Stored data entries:
Lemma packs_app m k z1 z2 b1 b2 :
  packs_raw m z1 b1 -> packs_raw k z2 b2 -> packs_raw (pack_seq m k) (behind z1 b1 z2) (b1 ++ b2).
Proof.
  intros Hm Hk pre old post buflen Hb Hlt Hc. apply cleared_behind in Hc as [Hc1 Hc2].
  specialize (Hm pre old post buflen Hb Hlt Hc1). unfold pack_seq.
  rewrite length_app. destruct (decide (length b1 <= length old)%nat) as [H1|H1]; last first.
  { rewrite decide_False by lia. destruct Hm as (body & o & Hl & ->). cbn. eauto. }
  rewrite Hm. cbn [mbind option_bind].
  specialize (Hk (pre ++ b1) (drop (length b1) old) post buflen
    ltac:(rewrite blen_app; unfold blen in *; rewrite length_drop; lia) Hlt Hc2).
  rewrite blen_app, <- !app_assoc, length_drop in Hk.
  destruct (decide (length b2 <= length old - length b1)%nat) as [H2|H2].
  - rewrite decide_True by lia. rewrite Hk, blen_app, drop_drop, <- app_assoc, Z.add_assoc. done.
  - rewrite decide_False by lia. destruct Hk as (body & o & Hl & ->). rewrite length_app in Hl.
    exists body, o. split; [lia|done].
Qed.

Lemma packs_seq m k v vs : packs m v -> packs k (GSub vs) -> packs (pack_seq m k) (GSub (v :: vs)).
Proof. apply packs_app. Qed.

Lemma packs_end : packs pack_end (GSub []).
Proof.
  intros pre old post buflen Hb Hlt _. cbn. rewrite decide_True by lia. unfold pack_end, blen in *. zcases.
  by rewrite drop_0, Z.add_0_r.
Qed.

Lemma packs_absent m b v :
  (∀ n st, b = false -> m n st = Some (true, st)) -> (b = true -> packs m v) -> packs m (opt b v).
Proof.
  intros Hn Hp. destruct b; [by apply Hp|]. intros pre old post buflen Hb Hlt _. cbn.
  rewrite decide_True by lia. by rewrite Hn, drop_0, Z.add_0_r.
Qed.

Lemma packs_bytes n src : length src = n -> packs_raw (pack_bytes n src) 0 src.
Proof.
  intros Hs pre old post buflen Hb Hlt _. unfold pack_bytes, blen in *. case_decide as Hd.
  - zcases. rewrite <- (take_drop n old) at 1. rewrite <- app_assoc.
    rewrite memcpy_put by (rewrite ?length_take; lia). cbn [mbind option_bind].
    rewrite take_ge, <- Hs, uwrap_small by lia. done.
  - zcases. exists (pre ++ old), (Z.of_nat (length pre)). by rewrite length_app, <- app_assoc.
Qed.

Lemma packs_presence n p : packs (PACK_PRESENCE n p) (GRaw (le_bytes n p)).
Proof. apply packs_bytes, length_le_bytes. Qed.

Lemma packs_basic {A} (t : ctype A) b v : when b (fits t v) ->
  packs (PACK_BASIC t b v) (opt b (view_basic t v)).
Proof.
  intros H. apply packs_absent; unfold PACK_BASIC; [by intros n st ->|]. intros ->.
  by apply packs_bytes, H.
Qed.

(** The length and the value of an octet string where there is room for them. *)
Lemma put_octets size o pre old post :
  good_octets size o -> (4 + Z.to_nat (os_len o) <= length old)%nat -> blen pre + blen old < 2 ^ 32 ->
  (buf1 ← memcpy 4 (le_bytes 4 (os_len o)) 0 (pre ++ old ++ post) (blen pre);
   memcpy (Z.to_nat (os_len o)) (array size (os_val o)) 0 buf1 (u32 (blen pre + 4)))
  = Some (pre ++ wire (view_octets size o) ++ drop (length (wire (view_octets size o))) old ++ post).
Proof.
  intros Hg Hk Hlt. pose proof (length_os_bytes _ _ Hg) as Hl. unfold good_octets in Hg.
  rewrite <- (take_drop 4 old) at 1. rewrite <- app_assoc.
  rewrite memcpy_put by (rewrite ?length_take, ?length_le_bytes; lia). cbn [mbind option_bind].
  rewrite take_ge by (rewrite length_le_bytes; lia).
  replace (u32 (blen pre + 4)) with (blen (pre ++ le_bytes 4 (os_len o)))
    by (rewrite blen_app, blen_le, uwrap_small; unfold blen in *; lia).
  rewrite app_assoc, <- (take_drop (Z.to_nat (os_len o)) (drop 4 old)), <- (app_assoc (take _ _)).
  rewrite memcpy_put by (rewrite ?length_take, ?length_drop, ?length_array; lia).
  unfold view_octets. cbn [wire]. rewrite <- !app_assoc, Hl, length_app, length_le_bytes, drop_drop.
  fold (os_bytes size o).
  by replace (4 + length (os_bytes size o))%nat with (4 + Z.to_nat (os_len o))%nat by lia.
Qed.

Lemma length_wire_octets size o : good_octets size o ->
  Z.of_nat (length (wire (view_octets size o))) = 4 + os_len o.
Proof.
  intros Hg. unfold view_octets. cbn [wire].
  rewrite length_app, length_le_bytes. pose proof (length_os_bytes _ _ Hg). lia.
Qed.

Lemma packs_octets_present size o : good_octets size o -> packs (PACK_OCTETSTRING size true o) (view_octets size o).
Proof.
  intros Hg pre old post buflen Hb Hlt _. unfold PACK_OCTETSTRING.
  pose proof (length_wire_octets _ _ Hg) as Hw. pose proof (put_octets size o pre old post Hg) as Hput.
  unfold good_octets in Hg. unfold blen in *. case_decide as Hd.
  - zcases. specialize (Hput ltac:(lia) ltac:(lia)).
    destruct (memcpy 4 _ _ _ _) as [buf1|]; [|done]. cbn [mbind option_bind] in Hput |- *. rewrite Hput.
    cbn [mbind option_bind]. do 3 f_equal. rewrite u32_add_l, uwrap_small; lia.
  - zcases. exists (pre ++ old), (Z.of_nat (length pre)). by rewrite length_app, <- app_assoc.
Qed.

### EXERCISE INSTRUCTIONS
Find the lines above that include the string "Some" and copy them.

### YOUR SOLUTION
  (∀ n st, b = false -> m n st = Some (true, st)) -> (b = true -> packs m v) -> packs m (opt b v).
  = Some (pre ++ wire (view_octets size o) ++ drop (length (wire (view_octets size o))) old ++ post).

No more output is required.